Marília – A comoção pela morte da adolescente Maria Rita Bento dos Santos, 17, em caso de feminicídio em Marília teve até homenagem de professores da escola que ela frequentou.
Maria Rita morreu na segunda-feira em ataque do namorado, Leandro Idalino de Marcos, 48. Horas depois ele cometeu também um atentado a faca contra sua ex-mulher, que está no HC Famema.
Maria Rita foi aluna da escola Reiko Uemura. A Polícia descobriu o corpo da jovem na noite da segunda-feira, após o atentado, durante queixa de desaparecimento.
“Nós, professores da Escola Reiko, recebemos com tristeza a notícia do falecimento de nossa aluna. Ela fez parte da nossa comunidade escolar e será lembrada com respeito e carinho. Manifestamos nossos sinceros sentimentos à família e aos amigos neste momento difícil. Desejamos que encontrem força e conforto para atravessar essa perda. Com solidariedade, Professores da Escola Reiko“, diz a mensagem.
Foi uma entre muitas mensagens de pesar e carinho nos registros do obituário de Maria Rita.
“Que sua passagem seja leve e tranquila, que vc esteja em paz e que receba nossas orações em sua intenção! Justiça será feita minha filha! Que Deus dê forças para sua mãe continuar, consolo e paz ao coração e alma dela!“, diz outra postagem.
O sepultamento aconteceu na terça-feira.

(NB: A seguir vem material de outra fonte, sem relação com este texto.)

Lemma parse_unsigned_run src ptr s rest :
  Forall decimal_digit s -> s <> [] ->
  is_base_digit rest.[0] 10 = None ->
  run_value 10 s < 2 ^ 32 ->
  text_at src ptr = s ++ rest ->
  exists w,
    parse_unsigned src ptr = Some (length s, run_value 10 s, w)
    /\ ~ emits_overflow w.
Proof.
  intros Hs Hne Hrest Hfit Htext.
  destruct (parse_literal__base_fits src ptr s rest Hs Hne ltac:(lia) Hrest Htext)
    as (w & Hbase & Hw).
  pose proof (accumulate_ge s 0 Hs ltac:(lia)) as Hpos.
  fold (run_value 10 s) in Hpos.
  unfold parse_unsigned. rewrite Hbase. cbn [bind].
  replace (length s =? 0)%nat with false
    by (symmetry; apply Nat.eqb_neq; by destruct s).
  unfold u32. rewrite Z.mod_small by lia. rewrite Z.eqb_refl. cbn.
  rewrite app_nil_r. by exists w.
Qed.

(** [parse_unsigned] on a run of decimal digits whose value fits 32
    bits: the whole run is consumed and the value stored is the number
    the run denotes. *)
Theorem parse_unsigned_value src ptr s rest :
  Forall decimal_digit s -> s <> [] ->
  is_base_digit rest.[0] 10 = None ->
  run_value 10 s < 2 ^ 32 ->
  text_at src ptr = s ++ rest ->
  exists w,
    parse_unsigned src ptr = Some (length s, run_value 10 s, w)
    /\ ~ emits_overflow w.
Proof.
  intros Hs Hne Hrest Hfit Htext.
  destruct (parse_literal__base_fits src ptr s rest Hs Hne ltac:(lia) Hrest Htext)
    as (w & Hbase & Hw).
  pose proof (accumulate_ge s 0 Hs ltac:(lia)) as Hpos.
  fold (run_value 10 s) in Hpos.
  unfold parse_unsigned. rewrite Hbase. cbn [bind].
  replace (length s =? 0)%nat with false
    by (symmetry; apply Nat.eqb_neq; by destruct s).
  unfold u32. rewrite Z.mod_small by lia. rewrite Z.eqb_refl. cbn.
  rewrite app_nil_r. by exists w.
Qed.

Lemma parse_unsigned_value_4294967295 :
  exists w,
    parse_unsigned (plain_source (chars "4294967295,")) 0
    = Some (10%nat, 4294967295, w)
    /\ ~ emits_overflow w.
Proof.
  apply (parse_unsigned_value (plain_source (chars "4294967295,")) 0
           (chars "4294967295") (chars ",")).
  - by apply decimal_digits_of_string.
  - discriminate.
  - reflexivity.
  - by vm_compute.
  - reflexivity.
Defined.

(** A run that fits 64 bits and not 32 is refused by [parse_unsigned]
    with length 0, and without the overflow warning. *)
Theorem parse_unsigned_refuses_wide_values src ptr s rest :
  Forall decimal_digit s -> s <> [] ->
  is_base_digit rest.[0] 10 = None ->
  2 ^ 32 <= run_value 10 s < 2 ^ 64 ->
  text_at src ptr = s ++ rest ->
  exists w,
    parse_unsigned src ptr = Some (0%nat, 0, w)
    /\ ~ emits_overflow w.
Proof.
  intros Hs Hne Hrest Hfit Htext.
  destruct (parse_literal__base_fits src ptr s rest Hs Hne ltac:(lia) Hrest Htext)
    as (w & Hbase & Hw).
  unfold parse_unsigned. rewrite Hbase. cbn [bind].
  replace (length s =? 0)%nat with false
    by (symmetry; apply Nat.eqb_neq; by destruct s).
  unfold u32.
  replace (run_value 10 s mod 2 ^ 32 =? run_value 10 s) with false.
  - cbn. rewrite app_nil_r. by exists w.
  - symmetry. apply Z.eqb_neq.
    pose proof (Z.mod_pos_bound (run_value 10 s) (2 ^ 32) ltac:(lia)). lia.
Qed.

Lemma parse_unsigned_refuses_4294967296 :
  exists w,
    parse_unsigned (plain_source (chars "4294967296")) 0 = Some (0%nat, 0, w)
    /\ ~ emits_overflow w.
Proof.
  apply (parse_unsigned_refuses_wide_values (plain_source (chars "4294967296")) 0
           (chars "4294967296") []).
  - by apply decimal_digits_of_string.
  - discriminate.
  - reflexivity.
  - by vm_compute.
  - reflexivity.
Defined.

(** ** Radix literals that are not closed *)

Lemma parse_literal__base_unclosed src ptr base value q s rest :
  is_quote q -> s <> [] ->
  Forall (fun c => is_Some (is_base_digit c base)) s ->
  is_base_digit rest.[0] base = None -> rest.[0] <> q ->
  text_at src ptr = q :: s ++ rest ->
  value = false ->
  parse_literal__base src ptr base true value
  = Some (0%nat, 0,
          [Error (ptr + (length s + 2)) "Invalid character in BOZ literal"]).
Proof.
  intros Hq Hne Hs Hrest Hclose Htext ->. unfold parse_literal__base.
  rewrite Htext. cbv zeta. cbn [andb]. rewrite peek_0, (quote_cases q Hq).
  destruct s as [| c s]; [done |].
  rewrite peek_S. cbn [app]. rewrite peek_0.
  destruct (Forall_cons_1 _ _ _ Hs) as [[d Hd] _]. rewrite Hd.
  change (drop 1 (q :: c :: s ++ rest)) with ((c :: s) ++ rest).
  rewrite (base_loop_run base (c :: s) rest 0 1 Hs Hrest).
  change (q :: c :: s ++ rest) with ((q :: c :: s) ++ rest).
  replace (1 + length (c :: s))%nat with (length (q :: c :: s) + 0)%nat
    by (cbn; lia).
  rewrite peek_app_r.
  destruct (Ascii.eqb_spec rest.[0] q) as [Heq | _]; [done |].
  cbn. do 4 f_equal. lia.
Qed.

(** A radix literal whose digit run is followed by anything but the
    opening quote (a digit of a higher radix, the other quote, the end
    of the text) is refused: 0 is returned, the literal is left as it
    was, and the error is reported one character past the offending
    one. *)
Theorem radix_literal_unclosed r src ptr letter q s rest literal :
  letter ∈ radix_letters r -> is_quote q -> s <> [] ->
  Forall (fun c => c ∈ radix_digits r) s ->
  is_base_digit rest.[0] (radix_base r) = None -> rest.[0] <> q ->
  text_at src ptr = letter :: q :: s ++ rest ->
  recognize_radix r src ptr literal
  = Some (0%nat, literal,
          [Error (ptr + (length s + 3)) "Invalid character in BOZ literal"]).
Proof.
  intros Hl Hq Hne Hs Hrest Hclose Htext.
  assert (text_at src (ptr + 1) = q :: s ++ rest) as Htext1
    by (by rewrite text_at_plus, Htext).
  pose proof (parse_literal__base_unclosed src (ptr + 1) (radix_base r) false
                q s rest Hq Hne (radix_run_valid r s Hs) Hrest Hclose Htext1
                eq_refl) as Hbase.
  replace (ptr + 1 + (length s + 2))%nat with (ptr + (length s + 3))%nat
    in Hbase by lia.
  apply radix_letter_upper in Hl.
  destruct r; cbn [recognize_radix radix_base] in *.
  - unfold parse_literal__binary. by rewrite Htext, peek_0, Hl, Hbase.
  - unfold parse_literal__octal. by rewrite Htext, peek_0, Hl, Hbase.
  - unfold parse_literal__hex. rewrite Htext, peek_0, Hbase.
    by destruct Hl as [-> | ->].
Qed.

(** [B'012']: 2 is no binary digit. *)
Lemma radix_literal_unclosed_B012 :
  parse_literal__binary (plain_source (chars "B'012'")) 0 blank_literal
  = Some (0%nat, blank_literal,
          [Error 5%nat "Invalid character in BOZ literal"]).
Proof.
  apply (radix_literal_unclosed Binary (plain_source (chars "B'012'")) 0
           "B"%char "'"%char (chars "01") (chars "2'") blank_literal).
  - cbn. apply elem_of_cons. by left.
  - by left.
  - discriminate.
  - cbn. repeat constructor.
  - reflexivity.
  - discriminate.
  - reflexivity.
Defined.

(** ** The two passes of the character literal *)

Lemma character_escape_value src ptr c :
  exists w, character_escape src ptr c = Some (escape_value c, w).
Proof.
  unfold character_escape, escape_value.
  repeat (match goal with |- context [if Ascii.eqb c ?d then ret _ else _] =>
            destruct (Ascii.eqb_spec c d) as [-> |] end; [by eexists |]).
  by eexists.
Qed.

Lemma character_measure_content q content tail e j n :
  literal_content q e content ->
  character_measure q (content ++ q :: tail) e j n
  = Some (Measured (j + length content) (n + length (unescape e content))).
Proof.
  revert e j n. induction content as [| c content IH]; intros e j n; cbn.
  - intros ->. rewrite Ascii.eqb_refl. cbn. do 2 f_equal; lia.
  - intros (Hcr & Hlf & Hq & Hrest).
    replace (negb (Ascii.eqb c q) || e) with true.
    2: { destruct e; [by rewrite orb_true_r |].
         specialize (Hq eq_refl). apply Ascii.eqb_neq in Hq. by rewrite Hq. }
    apply Ascii.eqb_neq in Hcr, Hlf. rewrite Hcr, Hlf. cbn [orb].
    destruct e; cbn [negb andb] in *.
    + rewrite andb_false_r. rewrite IH by done. cbn. do 2 f_equal; lia.
    + rewrite andb_true_r. destruct (Ascii.eqb c BACKSLASH).
      * rewrite IH by done. do 2 f_equal; lia.
      * rewrite IH by done. cbn. do 2 f_equal; lia.
Qed.

Lemma character_measure_inv q prest e j n j' n' :
  character_measure q prest e j n = Some (Measured j' n') ->
  exists content tail,
    prest = content ++ q :: tail
    /\ literal_content q e content
    /\ j' = (j + length content)%nat
    /\ n' = (n + length (unescape e content))%nat.
Proof.
  revert e j n. induction prest as [| c prest IH]; intros e j n; cbn; [done |].
  destruct (negb (Ascii.eqb c q) || e) eqn:Hgo.
  - destruct (Ascii.eqb_spec c CR) as [| Hcr]; [done |].
    destruct (Ascii.eqb_spec c LF) as [| Hlf]; [done |]. cbn [orb].
    assert (e = false -> c <> q) as Hq.
    { intros -> ->. by rewrite Ascii.eqb_refl in Hgo. }
    destruct (Ascii.eqb c BACKSLASH && negb e) eqn:Hesc.
    + apply andb_true_iff in Hesc as [Hc He]. apply negb_true_iff in He as ->.
      intros (content & tail & -> & Hlit & -> & ->)%IH.
      exists (c :: content), tail. cbn. rewrite Hc. cbn.
      split; [done |]. split; [done |]. split; lia.
    + intros (content & tail & -> & Hlit & -> & ->)%IH.
      exists (c :: content), tail. cbn.
      replace (negb e && Ascii.eqb c BACKSLASH) with false
        by (by rewrite andb_comm).
      split; [done |]. split; [done |]. split; [lia |].
      destruct e; cbn; [lia |].
      rewrite andb_true_r in Hesc. rewrite Hesc. cbn. lia.
  - apply orb_false_iff in Hgo as [Hc ->]. apply negb_false_iff in Hc.
    apply Ascii.eqb_eq in Hc as ->. intros [= <- <-].
    exists [], prest. cbn. repeat split; try done; lia.
Qed.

A polícia acredita que a menina morreu 12 horas antes da descoberta.
Prisão preventiva
Leandrinho, como o agressor se identifica em redes sociais, alega legítima defesa contra um ‘plano’ para sua morte. Ele chegou a gravar vídeos de momentos com a jovem, inclusive com discussão e agressões, além de supostas situações de envenenamento. Mandou imagens, aliás, para a TV Record, que exibiu alguns momentos.

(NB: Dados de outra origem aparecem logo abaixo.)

(* ===== verification/Sqlite.v ===== *)
(** * What SQLite does with the columns [src/main.py] declares

    [User.comment] and [Answer.answer] are [db.String(500), nullable=False]
    (lines 22, 30): a [VARCHAR(500) NOT NULL] column, which SQLite gives TEXT
    affinity and whose length it never checks.  The ids are
    [db.Integer, primary_key=True] (lines 21, 29): an alias of the rowid,
    allocated by SQLite.  [Answer.question_id] is a [db.Integer] with a
    foreign key (line 31) that SQLite does not enforce by default.  The
    handlers bind Python values to these columns without converting them:
    sqlite3 binds [str] as TEXT, [int] and [bool] as a 64-bit INTEGER
    (OverflowError beyond), [None] as NULL, and refuses lists and dicts. *)

From S2P Require Import Prelude PyJson.
From Stdlib Require Import DecimalString DecimalZ.

(** SQLite's text form of an integer stored in a TEXT-affinity column. *)
Definition int_to_text (z : Z) : string := NilEmpty.string_of_int (Z.to_int z).

(** Binding a request value to a [VARCHAR(500) NOT NULL] column and storing
    it: the text that is stored, or the exception the INSERT or UPDATE
    raises.  There is no length check. *)
Definition bind_text_column (v : json) : result exn string :=
  match v with
  | JNull => Raise IntegrityError
  | JBool b => Ok (if b then "1" else "0")
  | JInt z => if in_int64 z then Ok (int_to_text z) else Raise OverflowError
  | JStr s => Ok s
  | JArr _ | JObj _ => Raise InterfaceError
  end.

(** Binding a Python int as an INTEGER parameter, e.g. the primary key of
    [User.query.get(id)] (lines 72, 81, 92, 103, 113). *)
Definition bind_int_param (z : Z) : result exn Z :=
  if in_int64 z then Ok z else Raise OverflowError.

(** The rowid of a row inserted without one: one more than the largest rowid
    of the table, 1 for an empty table.  At the largest rowid SQLite probes
    random free rowids; that case is modelled as SQLITE_FULL. *)
Definition new_rowid (max_rowid : Z) : result exn Z :=
  if max_rowid <? INT64_MAX then Ok (max_rowid + 1) else Raise OperationalError.

(** ** Facts *)

Lemma bind_text_str s : bind_text_column (JStr s) = Ok s.
Proof. reflexivity. Qed.

Lemma bind_text_int z :
  bind_text_column (JInt z) =
  if in_int64 z then Ok (int_to_text z) else Raise OverflowError.
Proof. reflexivity. Qed.

Lemma bind_int_param_ok z : INT64_MIN <= z <= INT64_MAX -> bind_int_param z = Ok z.
Proof. intros H. unfold bind_int_param. by rewrite (proj2 (in_int64_spec z) H). Qed.

Lemma bind_int_param_overflow z : INT64_MAX < z -> bind_int_param z = Raise OverflowError.
Proof.
  intros H. unfold bind_int_param. destruct (in_int64 z) eqn:E; [|done].
  apply in_int64_spec in E. lia.
Qed.

Lemma bind_int_param_inv z k : bind_int_param z = Ok k -> k = z /\ INT64_MIN <= z <= INT64_MAX.
Proof.
  unfold bind_int_param. destruct (in_int64 z) eqn:E; intros H; inversion H; subst.
  by apply in_int64_spec in E.
Qed.

Lemma new_rowid_spec m k :
  new_rowid m = Ok k <-> m < INT64_MAX /\ k = m + 1.
Proof.
  unfold new_rowid. destruct (Z.ltb_spec m INT64_MAX) as [Hlt|Hge]; split.
  - intros Hk. inversion Hk. lia.
  - intros [_ ->]. done.
  - done.
  - lia.
Qed.

#[export] Hint Resolve bind_int_param_ok : dsa.
#[export] Hint Rewrite bind_text_str : dsa_rw.

Lemma new_rowid_raise m e : new_rowid m = Raise e -> e = OperationalError /\ INT64_MAX <= m.
Proof. unfold new_rowid. destruct (Z.ltb_spec m INT64_MAX); intros Hr; inversion Hr; split; [done | lia]. Qed.

(** An integer sent as a comment or answer is stored as its decimal
    text, from which the integer is read back exactly. *)
Theorem bind_int_text_roundtrip z s :
  bind_text_column (JInt z) = Ok s -> Z.of_int <$> NilEmpty.int_of_string s = Some z.
Proof.
  unfold bind_text_column. destruct (in_int64 z); intros H; inversion H; subst.
  unfold int_to_text. rewrite NilEmpty.isi. simpl. by rewrite DecimalZ.of_to.
Qed.

Lemma bind_int_text_roundtrip_witness :
  bind_text_column (JInt (-120)) = Ok "-120" /\
  Z.of_int <$> NilEmpty.int_of_string "-120" = Some (-120).
Proof.
  assert (bind_text_column (JInt (-120)) = Ok "-120") as H by (vm_compute; reflexivity).
  exact (conj H (bind_int_text_roundtrip _ _ H)).
Defined.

A prisão em flagrante seguiu para a Vara das Garantias, instância que analisa legalidade da prisão, mas já informações de decretação de prisão preventiva. Ou seja, ele detido durante tramitação inicial do caso até ordem em contrário.
O flagrante encaminha os dados com relato de testemunhas como policiais que cuidaram do caso, bem como testemunha no atentado: a filha. Jovem de 25 anos viu quando Leandro atacou a mãe, dentro do carro, na saída da academia.
Na morte de Maria Rita, uma testemunha importante é mãe, que, inclusive, recebeu de Leandro até uma foto da filha no sofá. A menina poderia estar morta na cena.